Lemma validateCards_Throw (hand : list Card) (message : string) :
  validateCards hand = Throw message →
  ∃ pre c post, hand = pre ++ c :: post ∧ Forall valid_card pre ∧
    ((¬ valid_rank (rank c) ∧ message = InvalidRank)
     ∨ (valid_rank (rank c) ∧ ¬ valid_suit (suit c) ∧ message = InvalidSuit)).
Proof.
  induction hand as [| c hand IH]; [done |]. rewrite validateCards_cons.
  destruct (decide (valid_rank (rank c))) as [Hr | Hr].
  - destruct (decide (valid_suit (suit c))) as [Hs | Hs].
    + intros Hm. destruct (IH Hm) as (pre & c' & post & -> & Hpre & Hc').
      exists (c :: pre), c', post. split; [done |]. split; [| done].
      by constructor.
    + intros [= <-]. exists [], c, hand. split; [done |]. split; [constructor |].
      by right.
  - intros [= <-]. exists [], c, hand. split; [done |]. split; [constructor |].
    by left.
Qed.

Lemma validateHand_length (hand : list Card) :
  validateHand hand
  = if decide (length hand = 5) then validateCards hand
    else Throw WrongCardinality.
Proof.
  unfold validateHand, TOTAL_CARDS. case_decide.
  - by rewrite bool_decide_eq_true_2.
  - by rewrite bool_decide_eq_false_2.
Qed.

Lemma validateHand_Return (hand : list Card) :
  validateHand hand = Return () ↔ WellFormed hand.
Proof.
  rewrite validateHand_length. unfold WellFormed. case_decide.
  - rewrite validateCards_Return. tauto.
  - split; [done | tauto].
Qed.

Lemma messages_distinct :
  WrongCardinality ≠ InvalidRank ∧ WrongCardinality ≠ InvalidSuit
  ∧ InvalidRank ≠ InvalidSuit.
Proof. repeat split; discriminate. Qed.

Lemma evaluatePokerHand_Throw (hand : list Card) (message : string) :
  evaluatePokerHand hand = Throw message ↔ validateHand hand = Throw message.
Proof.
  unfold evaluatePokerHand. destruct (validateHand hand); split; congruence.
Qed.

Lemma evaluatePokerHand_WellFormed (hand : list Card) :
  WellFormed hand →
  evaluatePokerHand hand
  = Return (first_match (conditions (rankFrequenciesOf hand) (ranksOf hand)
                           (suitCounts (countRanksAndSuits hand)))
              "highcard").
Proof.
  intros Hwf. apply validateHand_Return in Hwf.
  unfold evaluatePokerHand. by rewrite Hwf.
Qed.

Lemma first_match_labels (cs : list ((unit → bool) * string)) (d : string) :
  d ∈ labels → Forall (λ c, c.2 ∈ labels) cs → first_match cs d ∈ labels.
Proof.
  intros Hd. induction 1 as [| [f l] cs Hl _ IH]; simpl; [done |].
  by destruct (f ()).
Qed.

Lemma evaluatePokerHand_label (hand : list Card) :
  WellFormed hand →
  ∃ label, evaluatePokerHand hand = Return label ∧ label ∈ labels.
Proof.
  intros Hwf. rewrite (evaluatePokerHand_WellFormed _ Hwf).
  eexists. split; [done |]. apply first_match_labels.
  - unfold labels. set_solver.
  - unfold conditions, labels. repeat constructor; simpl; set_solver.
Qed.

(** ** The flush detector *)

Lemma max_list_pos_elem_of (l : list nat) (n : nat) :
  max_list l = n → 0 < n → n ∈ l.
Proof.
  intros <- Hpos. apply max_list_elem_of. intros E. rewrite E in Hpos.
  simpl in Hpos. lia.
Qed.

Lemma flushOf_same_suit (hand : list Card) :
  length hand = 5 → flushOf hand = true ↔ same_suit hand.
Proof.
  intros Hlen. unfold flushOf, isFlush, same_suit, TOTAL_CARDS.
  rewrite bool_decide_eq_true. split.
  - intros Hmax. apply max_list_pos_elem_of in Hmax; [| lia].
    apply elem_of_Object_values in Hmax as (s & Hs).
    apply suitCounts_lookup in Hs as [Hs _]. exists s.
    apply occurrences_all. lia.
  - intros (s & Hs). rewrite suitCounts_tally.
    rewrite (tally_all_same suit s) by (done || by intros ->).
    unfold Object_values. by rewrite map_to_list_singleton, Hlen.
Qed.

What the exercise asks: Set down every entry again, word for word.

Task response:
Lemma validateCards_Throw (hand : list Card) (message : string) :
  validateCards hand = Throw message →
  ∃ pre c post, hand = pre ++ c :: post ∧ Forall valid_card pre ∧
    ((¬ valid_rank (rank c) ∧ message = InvalidRank)
     ∨ (valid_rank (rank c) ∧ ¬ valid_suit (suit c) ∧ message = InvalidSuit)).
Proof.
  induction hand as [| c hand IH]; [done |]. rewrite validateCards_cons.
  destruct (decide (valid_rank (rank c))) as [Hr | Hr].
  - destruct (decide (valid_suit (suit c))) as [Hs | Hs].
    + intros Hm. destruct (IH Hm) as (pre & c' & post & -> & Hpre & Hc').
      exists (c :: pre), c', post. split; [done |]. split; [| done].
      by constructor.
    + intros [= <-]. exists [], c, hand. split; [done |]. split; [constructor |].
      by right.
  - intros [= <-]. exists [], c, hand. split; [done |]. split; [constructor |].
    by left.
Qed.

Lemma validateHand_length (hand : list Card) :
  validateHand hand
  = if decide (length hand = 5) then validateCards hand
    else Throw WrongCardinality.
Proof.
  unfold validateHand, TOTAL_CARDS. case_decide.
  - by rewrite bool_decide_eq_true_2.
  - by rewrite bool_decide_eq_false_2.
Qed.

Lemma validateHand_Return (hand : list Card) :
  validateHand hand = Return () ↔ WellFormed hand.
Proof.
  rewrite validateHand_length. unfold WellFormed. case_decide.
  - rewrite validateCards_Return. tauto.
  - split; [done | tauto].
Qed.

Lemma messages_distinct :
  WrongCardinality ≠ InvalidRank ∧ WrongCardinality ≠ InvalidSuit
  ∧ InvalidRank ≠ InvalidSuit.
Proof. repeat split; discriminate. Qed.

Lemma evaluatePokerHand_Throw (hand : list Card) (message : string) :
  evaluatePokerHand hand = Throw message ↔ validateHand hand = Throw message.
Proof.
  unfold evaluatePokerHand. destruct (validateHand hand); split; congruence.
Qed.

Lemma evaluatePokerHand_WellFormed (hand : list Card) :
  WellFormed hand →
  evaluatePokerHand hand
  = Return (first_match (conditions (rankFrequenciesOf hand) (ranksOf hand)
                           (suitCounts (countRanksAndSuits hand)))
              "highcard").
Proof.
  intros Hwf. apply validateHand_Return in Hwf.
  unfold evaluatePokerHand. by rewrite Hwf.
Qed.

Lemma first_match_labels (cs : list ((unit → bool) * string)) (d : string) :
  d ∈ labels → Forall (λ c, c.2 ∈ labels) cs → first_match cs d ∈ labels.
Proof.
  intros Hd. induction 1 as [| [f l] cs Hl _ IH]; simpl; [done |].
  by destruct (f ()).
Qed.

Lemma evaluatePokerHand_label (hand : list Card) :
  WellFormed hand →
  ∃ label, evaluatePokerHand hand = Return label ∧ label ∈ labels.
Proof.
  intros Hwf. rewrite (evaluatePokerHand_WellFormed _ Hwf).
  eexists. split; [done |]. apply first_match_labels.
  - unfold labels. set_solver.
  - unfold conditions, labels. repeat constructor; simpl; set_solver.
Qed.

(** ** The flush detector *)

Lemma max_list_pos_elem_of (l : list nat) (n : nat) :
  max_list l = n → 0 < n → n ∈ l.
Proof.
  intros <- Hpos. apply max_list_elem_of. intros E. rewrite E in Hpos.
  simpl in Hpos. lia.
Qed.

Lemma flushOf_same_suit (hand : list Card) :
  length hand = 5 → flushOf hand = true ↔ same_suit hand.
Proof.
  intros Hlen. unfold flushOf, isFlush, same_suit, TOTAL_CARDS.
  rewrite bool_decide_eq_true. split.
  - intros Hmax. apply max_list_pos_elem_of in Hmax; [| lia].
    apply elem_of_Object_values in Hmax as (s & Hs).
    apply suitCounts_lookup in Hs as [Hs _]. exists s.
    apply occurrences_all. lia.
  - intros (s & Hs). rewrite suitCounts_tally.
    rewrite (tally_all_same suit s) by (done || by intros ->).
    unfold Object_values. by rewrite map_to_list_singleton, Hlen.
Qed.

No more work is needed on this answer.